Land preserve in Massachusetts, US

The Rock House Reservation is a 196 acre open space preserve located in West Brookfield, Massachusetts. The property, acquired in 1993 by the land conservation non-profit organization The Trustees of Reservations, is named for a natural rock shelter once used as a winter camp by Native Americans. Its location near two, long Native American footpaths suggests that it may also have been a trail camp and meeting place.

The Rock House Reservation is located off Massachusetts Route 9 and offers 3 mi of hiking trails, an interpretive center, a butterfly garden, and scenic vistas. Boulder strewn Carter Pond occupies the center of the property. The reservation is open to hiking, picnicking, and cross country skiing. Horseback riding and mountain biking are allowed on certain parts of the property.

==History==

During the last ice age when the southern movement of the Wisconsin Glacier transformed the landscape producing unique rock formations and outcroppings. Today two glacially formed outcroppings are still present on the property. These formations are known as Balance Rock and the Rock House Shelter. After the ice age, archaeologists believe Native Americans used the Rock House Shelter as a winter camp, trail camp and/or meeting place.

In the mid 17th century, the forests of West Brookfield were cleared by colonists for farming. In 1866, pastures around the Rock House were added to a 281-acre farm on Ragged Hill Road owned by William Adams whose family would tend the land for more than 125 years. During the first two decades of the 20th century, Rock House was a popular stop on the "Copper Line", an electric trolley that ran between West Brookfield and Ware.

Visitors came to picnic in the abandoned pastures and explore this historic Native American landmark. Later the area was used as a country retreat by Arthur Carter, a family descendant of the Adams who owned the land since the mid-1800s. Arthur built a small cabin in 1930, today’s Trailside Museum, and created Carter Pond by building an earthen dam. The property was gifted to The Trustees of Reservations in 1993.

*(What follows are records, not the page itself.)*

(* ===== verification/Match.v ===== *)
(** * Matches, hits and cached hits

    The data the retrieval path passes around: [Match] of
    internal/retrieval/merger.go, [RetrieveHit] of handler.go, [CachedHit] of
    internal/storage/redis_cache.go, and the projections between them. A slice of
    pointers is a list of options, [None] being a nil pointer; a nil and an empty
    metadata map are read alike, so both are the empty map. *)

From S2P Require Import Prelude GoFloat GoString.

(** The dynamic types of metadata values the code distinguishes. *)
Inductive any :=
| AString (s : string)
| AStrings (l : list string)
| AList (l : list any)
| AInt (n : Z)
| AOther (repr : string).

Definition SourceVector : string := "vector".
Definition SourceBM25 : string := "bm25".
Definition SourceGraph : string := "graph".
Definition SourceMemory : string := "memory".

Record Match := {
  ID : string;
  Source : string;
  Score : float;
  OriginalScore : float;
  Rank : Z;
  PrivacyLabel : string;
  IngestedAt : Time;
  TenantID : string;
  SourceID : string;
  DocumentID : string;
  BlockID : string;
  Title : string;
  URI : string;
  Text : string;
  Connector : string;
  Metadata : gmap string any;
  Sources : list string
}.

Definition set_Score (s : float) (m : Match) : Match :=
  {| ID := ID m; Source := Source m; Score := s; OriginalScore := OriginalScore m; Rank := Rank m;
     PrivacyLabel := PrivacyLabel m; IngestedAt := IngestedAt m; TenantID := TenantID m;
     SourceID := SourceID m; DocumentID := DocumentID m; BlockID := BlockID m; Title := Title m;
     URI := URI m; Text := Text m; Connector := Connector m; Metadata := Metadata m;
     Sources := Sources m |}.
Definition set_OriginalScore (s : float) (m : Match) : Match :=
  {| ID := ID m; Source := Source m; Score := Score m; OriginalScore := s; Rank := Rank m;
     PrivacyLabel := PrivacyLabel m; IngestedAt := IngestedAt m; TenantID := TenantID m;
     SourceID := SourceID m; DocumentID := DocumentID m; BlockID := BlockID m; Title := Title m;
     URI := URI m; Text := Text m; Connector := Connector m; Metadata := Metadata m;
     Sources := Sources m |}.
Definition set_Sources (l : list string) (m : Match) : Match :=
  {| ID := ID m; Source := Source m; Score := Score m; OriginalScore := OriginalScore m;
     Rank := Rank m; PrivacyLabel := PrivacyLabel m; IngestedAt := IngestedAt m;
     TenantID := TenantID m; SourceID := SourceID m; DocumentID := DocumentID m;
     BlockID := BlockID m; Title := Title m; URI := URI m; Text := Text m;
     Connector := Connector m; Metadata := Metadata m; Sources := l |}.

(** A zero [Match] with the given id, as composite literals build it. *)
Definition bare_Match (id : string) : Match :=
  {| ID := id; Source := ""; Score := f_zero; OriginalScore := f_zero; Rank := 0;
     PrivacyLabel := ""; IngestedAt := 0; TenantID := ""; SourceID := ""; DocumentID := "";
     BlockID := ""; Title := ""; URI := ""; Text := ""; Connector := ""; Metadata := ∅;
     Sources := [] |}.

(** ** The response shape *)

Record PrivacyStrip := {
  Mode : string;
  ProcessedWhere : string;
  ModelTier : string;
  DataSources : list string;
  PolicyApplied : list string
}.
Definition no_strip : PrivacyStrip :=
  {| Mode := ""; ProcessedWhere := ""; ModelTier := ""; DataSources := []; PolicyApplied := [] |}.

(** The [Explain] block of a hit, a debug projection, is left out. *)
Record RetrieveHit := {
  h_ID : string;
  h_Score : float;
  h_TenantID : string;
  h_SourceID : string;
  h_DocumentID : string;
  h_BlockID : string;
  h_Title : string;
  h_URI : string;
  h_PrivacyLabel : string;
  h_Text : string;
  h_Connector : string;
  h_Metadata : gmap string any;
  h_Sources : list string;
  h_PrivacyStrip : PrivacyStrip
}.

Record CachedHit := {
  k_ID : string;
  k_Score : float;
  k_TenantID : string;
  k_SourceID : string;
  k_DocumentID : string;
  k_BlockID : string;
  k_Title : string;
  k_URI : string;
  k_PrivacyLabel : string;
  k_Text : string;
  k_Connector : string;
  k_Metadata : gmap string any
}.

Record CachedResult := { Hits : list CachedHit; CachedAt : Time; ChunkIDs : list string }.

Definition hitFromMatch (m : Match) : RetrieveHit :=
  {| h_ID := ID m; h_Score := Score m; h_TenantID := TenantID m; h_SourceID := SourceID m;
     h_DocumentID := DocumentID m; h_BlockID := BlockID m; h_Title := Title m; h_URI := URI m;
     h_PrivacyLabel := PrivacyLabel m; h_Text := Text m; h_Connector := Connector m;
     h_Metadata := Metadata m; h_Sources := Sources m; h_PrivacyStrip := no_strip |}.

Definition with_strip (s : PrivacyStrip) (h : RetrieveHit) : RetrieveHit :=
  {| h_ID := h_ID h; h_Score := h_Score h; h_TenantID := h_TenantID h; h_SourceID := h_SourceID h;
     h_DocumentID := h_DocumentID h; h_BlockID := h_BlockID h; h_Title := h_Title h;
     h_URI := h_URI h; h_PrivacyLabel := h_PrivacyLabel h; h_Text := h_Text h;
     h_Connector := h_Connector h; h_Metadata := h_Metadata h; h_Sources := h_Sources h;
     h_PrivacyStrip := s |}.

(** The bodies of the loops of [cachedFromResponse] and [responseFromCache]. *)
Definition cached_of_hit (h : RetrieveHit) : CachedHit :=
  {| k_ID := h_ID h; k_Score := h_Score h; k_TenantID := h_TenantID h; k_SourceID := h_SourceID h;
     k_DocumentID := h_DocumentID h; k_BlockID := h_BlockID h; k_Title := h_Title h;
     k_URI := h_URI h; k_PrivacyLabel := h_PrivacyLabel h; k_Text := h_Text h;
     k_Connector := h_Connector h; k_Metadata := h_Metadata h |}.

Definition hit_of_cached (h : CachedHit) : RetrieveHit :=
  {| h_ID := k_ID h; h_Score := k_Score h; h_TenantID := k_TenantID h; h_SourceID := k_SourceID h;
     h_DocumentID := k_DocumentID h; h_BlockID := k_BlockID h; h_Title := k_Title h;
     h_URI := k_URI h; h_PrivacyLabel := k_PrivacyLabel h; h_Text := k_Text h;
     h_Connector := k_Connector h; h_Metadata := k_Metadata h; h_Sources := [];
     h_PrivacyStrip := no_strip |}.

Definition matchFromCachedHit (h : RetrieveHit) : Match :=
  {| ID := h_ID h; Source := ""; Score := h_Score h; OriginalScore := f_zero; Rank := 0;
     PrivacyLabel := h_PrivacyLabel h; IngestedAt := 0; TenantID := h_TenantID h;
     SourceID := h_SourceID h; DocumentID := h_DocumentID h; BlockID := h_BlockID h;
     Title := h_Title h; URI := h_URI h; Text := h_Text h; Connector := h_Connector h;
     Metadata := h_Metadata h; Sources := h_Sources h |}.

(** ** Metadata access *)

Definition metadataString (m : gmap string any) (key : string) : option string :=
  match m !! key with Some (AString s) => Some s | _ => None end.

(** The probe of one key in the loop of [matchPath]. *)
Definition path_probe (m : Match) (key : string) : option string :=
  match metadataString (Metadata m) key with
  | Some s => if str_empty s then None else Some s
  | None => None
  end.

Fixpoint probe_keys (m : Match) (keys : list string) : option string :=
  match keys with
  | [] => None
  | k :: rest => match path_probe m k with Some s => Some s | None => probe_keys m rest end
  end.

Definition matchPath (m : Match) : string :=
  match probe_keys m ["path"; "uri_path"; "doc_path"]%string with
  | Some s => s
  | None => URI m
  end.

Definition appendUnique (slice : list string) (v : string) : list string :=
  if str_empty v then slice
  else if existsb (str_eqb v) slice then slice
  else slice ++ [v].

Lemma appendUnique_NoDup slice v : NoDup slice → NoDup (appendUnique slice v).
Proof.
  unfold appendUnique. intros Hn. destruct (str_empty v); [done|].
  destruct (existsb _ _) eqn:E; [done|]. apply NoDup_app. split_and!; [done| |apply NoDup_singleton].
  intros x Hx ->%list_elem_of_singleton. apply not_true_iff_false in E. apply E, existsb_elem.
  exists v. split; [done|apply str_eqb_refl].
Qed.

Lemma elem_of_appendUnique slice v x :
  x ∈ appendUnique slice v ↔ x ∈ slice ∨ (x = v ∧ v ≠ EmptyString).
Proof.
  unfold appendUnique. destruct (str_empty v) eqn:Ev.
  { apply str_empty_true in Ev. naive_solver. }
  apply str_empty_false in Ev. destruct (existsb _ _) eqn:E.
  - apply existsb_elem in E as (y & Hy & ->%str_eqb_eq). naive_solver.
  - rewrite elem_of_app, list_elem_of_singleton. naive_solver.
Qed.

It is located next to the Lucy Stone Home Site, where suffragist Lucy Stone was born.

==Ownership History==

The Rock House Reservation was an anonymous gift, with endowment, in 1993 in memory of William Adams. Additional land was then purchased in 2002. The Rock House Reservation began with the gift of a conservation restriction to The Trustees of Reservations by an anonymous donor in 1977 followed by a donation of the fee interest in 1993, in memory of William Adams. The reservation was expanded by 58 acres in 2002 with the addition of 50 acres on the Reservation’s western border, which had been acquired from John Cregan and Donald Richards, and an additional 8 acres, west of the Cregan and Richards parcel, from Maurice Labbe.

==Natural Resources==

The Rock House reservation is located in the Lower Worcester Plateau/Eastern Connecticut Upland Ecoregion. Elevations at the Rock House range between 600 feet near its lowest elevation to more than 1,020 feet at its highest which makes up nearly the full range of elevation for the ecoregion. Rock outcrops and large surface boulders are common, and most are covered with lichens and ferns. The outcrop that gives the Reservation its name is among the largest and most dramatic.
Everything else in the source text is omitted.